PDBSum
Выдача программы PROCHECK.Карта Рамачандрана:
Доля остатков (отличных от Gly и Pro), попавших в предпочитаемые области на карте: 85.4%.
Модель считается качественной, если данная величина > 90%. Наше значение чуть меньше порога, поэтому нашу модель можно считать более или менее качественной.
EDS -> Significant regions
В цепи A 13, а в цепи B 14 остатков имеют большой Z-score по RSR.Выберем остаток Glu 167.
RSR = 0.325
коэффициент корреляции для электронной плотности = 0.709
Z-score по RSR = 2.115906
Изображение создано в PyMOL
Жёлтым изображены линии электронной плотности уровня 1, белым - уровня 0.5.
Качество структуры по данному остатку очень низкое. Соответсвующая ему электронная плотность имеет низкие значения, поэтому было трудно его вписать, настолько, что авторы даже решили "урезать" карбоксильную группу. Неудивительно, что значения таких характеристик, как RSR, коэффициент корреляции для электронной плотности и Z-score по RSR, выходят за допустимые пределы.
EDS -> PDB_REDO
Данный раздел даёт информацию об улучшенной структуре.
From PDB header | Calculated from data | After conservative optimisation | After full optimisation | |
---|---|---|---|---|
R | 0.2380 | 0.2377 | 0.1997 | 0.1975 |
R-free | 0.2800 | 0.2453 | 0.2255 | 0.2380 |
σR-free | 0.0047 | 0.0043 | 0.0045 | |
R-free Z-score | 15.77 | 9.98 | 6.09 |
Первый столбец содержит значения из PDB-записи, второй - значения, рассчитанные по данным, последний - те же значения для оптимизированной структуры. Очевидные улучшения по всем показателям.

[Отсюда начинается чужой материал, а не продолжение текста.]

(** ** Output as a list of characters *)

Abbreviation emit cs := (forM cs add_char).

(** [m] prints [cs] and returns [a]. *)
Definition yields {A} (m : F A) (cs : list Z) (a : A) : Prop :=
  forall st, m st = (emit cs ≫= fun _ => mret a) st.

Lemma emit_app a b st : emit (a ++ b) st = (emit a ≫= fun _ => emit b) st.
Proof.
  revert st. induction a as [|c a IH]; intros st; [done|]. cbn [app forM]. unfold mbind, M_bind in *.
  destruct (add_char c st); [apply IH|done].
Qed.

Lemma bind_assoc {A B C} (m : F A) (f : A -> F B) (g : B -> F C) st :
  ((m ≫= f) ≫= g) st = (m ≫= fun a => f a ≫= g) st.
Proof. unfold mbind, M_bind. by destruct (m st). Qed.

Lemma yields_emit cs : yields (emit cs) cs tt.
Proof. intros st. unfold mbind, M_bind. by destruct (emit cs st) as [[] ?|]. Qed.

Lemma yields_ret {A} (a : A) : yields (mret a) [] a.
Proof. done. Qed.

Lemma yields_bind {A B} (m : F A) (k : A -> F B) cs cs' a b :
  yields m cs a -> yields (k a) cs' b -> yields (m ≫= k) (cs ++ cs') b.
Proof.
  intros Hm Hk st. unfold yields, mbind, M_bind in *. rewrite Hm, emit_app. unfold mbind, M_bind.
  destruct (emit cs st); [cbn; apply Hk|done].
Qed.

Lemma yields_bind_l {A B} (m : F A) (k : A -> F B) cs a b :
  yields m [] a -> yields (k a) cs b -> yields (m ≫= k) cs b.
Proof. apply (yields_bind m k []). Qed.

Lemma yields_bind_r {A B} (m : F A) (k : A -> F B) cs a b :
  yields m cs a -> yields (k a) [] b -> yields (m ≫= k) cs b.
Proof. intros H1 H2. rewrite <- (app_nil_r cs). by apply (yields_bind m k cs [] a). Qed.

Lemma yields_char c : yields (add_char c) [c] tt.
Proof.
  intros st. unfold mbind, M_bind. cbn [forM]. unfold mbind, M_bind, mret, M_ret. by destruct (add_char c st) as [[] ?|].
Qed.

Lemma add_char_ok c pre b tl :
  add_char c ((pre ++ [b]) ++ tl, zlen (pre ++ [b])) = Ok tt (pre ++ c :: tl, zlen pre).
Proof.
  unfold add_char. pose proof (zlen_nonneg pre). pose proof (zlen_nonneg tl).
  replace (zlen (pre ++ [b]) - 1) with (zlen pre) by (rewrite zlen_app, zlen_cons, zlen_nil; lia).
  rewrite !zlen_app. change (zlen [b]) with 1. zif. rewrite <- app_assoc.
  replace (zlen pre) with (zlen pre + 0) at 1 by lia. by rewrite zupd_app_r by lia.
Qed.

Lemma add_char_none c tl : add_char c (tl, 0) = Halt no_space (zrep (zlen tl) 0, -1).
Proof. done. Qed.

Lemma emit_cons c cs st : emit (c :: cs) st = (add_char c ≫= fun _ => emit cs) st.
Proof. done. Qed.

Lemma emit_fits cs : forall pre tl, (length cs <= length pre)%nat ->
  emit cs (pre ++ tl, zlen pre) =
  Ok tt (take (length pre - length cs) pre ++ rev cs ++ tl, zlen pre - zlen cs).
Proof.
  induction cs as [|c cs IH]; intros pre tl Hl.
  - cbn [forM length]. rewrite Nat.sub_0_r, firstn_all, zlen_nil, Z.sub_0_r. done.
  - destruct (exists_last (l := pre)) as (pre' & b & ->); [intros ->; cbn in Hl; lia|].
    rewrite emit_cons. unfold mbind, M_bind. rewrite add_char_ok.
    rewrite length_app in *. cbn [length] in *. rewrite IH by lia. f_equal. f_equal.
    + rewrite take_app_le by lia. f_equal; [f_equal; lia|]. cbn [rev]. by rewrite <- app_assoc.
    + rewrite zlen_app, !zlen_cons, zlen_nil. lia.
Qed.

Lemma emit_full cs : forall pre tl, (length pre < length cs)%nat ->
  exists pos, emit cs (pre ++ tl, zlen pre) = Halt no_space (zrep (zlen (pre ++ tl)) 0, pos).
Proof.
  induction cs as [|c cs IH]; intros pre tl Hl; [cbn in Hl; lia|].
  rewrite emit_cons. unfold mbind, M_bind.
  destruct (decide (pre = [])) as [->|Hne]; [by eexists|].
  destruct (exists_last Hne) as (pre' & b & ->). rewrite length_app in Hl. cbn [length] in *.
  rewrite add_char_ok. destruct (IH pre' (c :: tl)) as [pos ->]; [lia|]. exists pos.
  by rewrite <- app_assoc, !zlen_app, !zlen_cons.
Qed.

(** ** What the loops print *)

Lemma yields_div x : normalized x -> exists q, yields (divmod10 x) [] (q, bn_val x mod 10) /\
  normalized q /\ bn_val q = bn_val x / 10.
Proof.
  intros Hx. destruct (bn_long_division_val x 10 Hx ltac:(lia)) as (q & r & E & Hq & Hv & ->).
  exists q. split; [|done]. unfold divmod10, bn_divmod10. rewrite E. apply yields_ret.
Qed.

Lemma is_zero_test x : normalized x -> (bn_is_zero x =? 0) = negb (bn_val x =? 0).
Proof. intros Hx. rewrite bn_is_zero_val by done. by destruct (bn_val x =? 0). Qed.

Lemma scale_down_yields n : forall x, normalized x -> exists y, yields (scale_down n x) [] y /\
  normalized y /\ bn_val y = bn_val x / 10 ^ Z.of_nat n.
Proof.
  induction n as [|n IH]; intros x Hx; cbn [scale_down].
  - exists x. rewrite Z.pow_0_r, Z.div_1_r. split; [apply yields_ret|done].
  - rewrite is_zero_test by done. destruct (Z.eqb_spec (bn_val x) 0) as [E|E]; cbn [negb].
    + exists x. rewrite E, Z.div_0_l by lia. split; [apply yields_ret|done].
    + destruct (yields_div x Hx) as (q & Hq & Nq & Vq). destruct (IH q Nq) as (y & Hy & Ny & Vy).
      exists y. split; [by eapply yields_bind_l|]. split; [done|].
      rewrite Vy, Vq, Z.div_div, Nat2Z.inj_succ, Z.pow_succ_r by lia. done.
Qed.

Lemma pad_zero k : pad_digits k 0 = replicate k 48.
Proof. induction k as [|k IH]; [done|]. cbn [pad_digits replicate]. by rewrite Zdiv_0_l, IH. Qed.

Lemma lstrip_zeros k s : lstrip 48 (replicate k 48 ++ s) = lstrip 48 s.
Proof. induction k; done. Qed.

Lemma fraction_all k : forall x fp trailing, normalized x ->
  fp || trailing = true -> exists y,
  yields (fraction_loop k trailing x fp) (pad_digits k (bn_val x)) (y, fp || (0 <? Z.of_nat k)) /\
  normalized y /\ bn_val y = bn_val x / 10 ^ Z.of_nat k.
Proof.
  induction k as [|k IH]; intros x fp trailing Hx Hft; cbn [fraction_loop pad_digits].
  - exists x. rewrite Z.pow_0_r, Z.div_1_r, orb_false_r. split; [apply yields_ret|done].
  - destruct (yields_div x Hx) as (q & Hq & Nq & Vq).
    destruct (IH q true trailing Nq eq_refl) as (y & Hy & Ny & Vy). exists y. split.
    + eapply yields_bind_l; [exact Hq|]. cbn beta iota.
      replace (fp || _ || trailing) with true by (destruct fp; [done|]; cbn in Hft; subst; by rewrite orb_true_r).
      rewrite Vq in Hy. replace (fp || _) with true by (zif; by rewrite orb_true_r).
      apply (yields_bind _ _ [_] _ tt); [apply yields_char|exact Hy].
    + split; [done|]. rewrite Vy, Vq, Z.div_div, Nat2Z.inj_succ, Z.pow_succ_r by lia. done.
Qed.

Original PDB entry | Conservatively optimised | Fully optimised | |
---|---|---|---|
1st generation packing quality1 | 0.535 | 0.625 | 0.823 |
2nd generation packing quality1 | -0.938 | -0.575 | -0.422 |
Ramachandran plot appearance1 | -2.376 | -0.614 | -0.515 |
Chi-1/Chi-2 rotamer normality1 | -2.373 | -1.860 | -1.571 |
Backbone conformation1 | -0.111 | -0.214 | -0.102 |
Bond length RMS Z-score2 | 0.328 | 0.553 | 0.536 |
Bond angle RMS Z-score2 | 0.611 | 0.715 | 0.688 |
Total number of bumps3 | 110 | 51 | 37 |
Unsatisfied H-bond donors/acceptors3 | 26 | 19 | 24 |
1 Чем выше тем лучше
2 Должно быть меньше 1.000
3 Чем меньше, тем лучше
Аналогичное разделение по столбцам: слева значения по записи в PDB, справа - по оптимизированной структуре. Здесь видно, что улучшились показатели по карте Рамачандрана, по ротамерам, конформации остова цепи, количеству незадействованных возможных водородных связей, количеству слишком коротких расстояний между атомами, а также непонятные показатели 1st & 2sd generation packing quality.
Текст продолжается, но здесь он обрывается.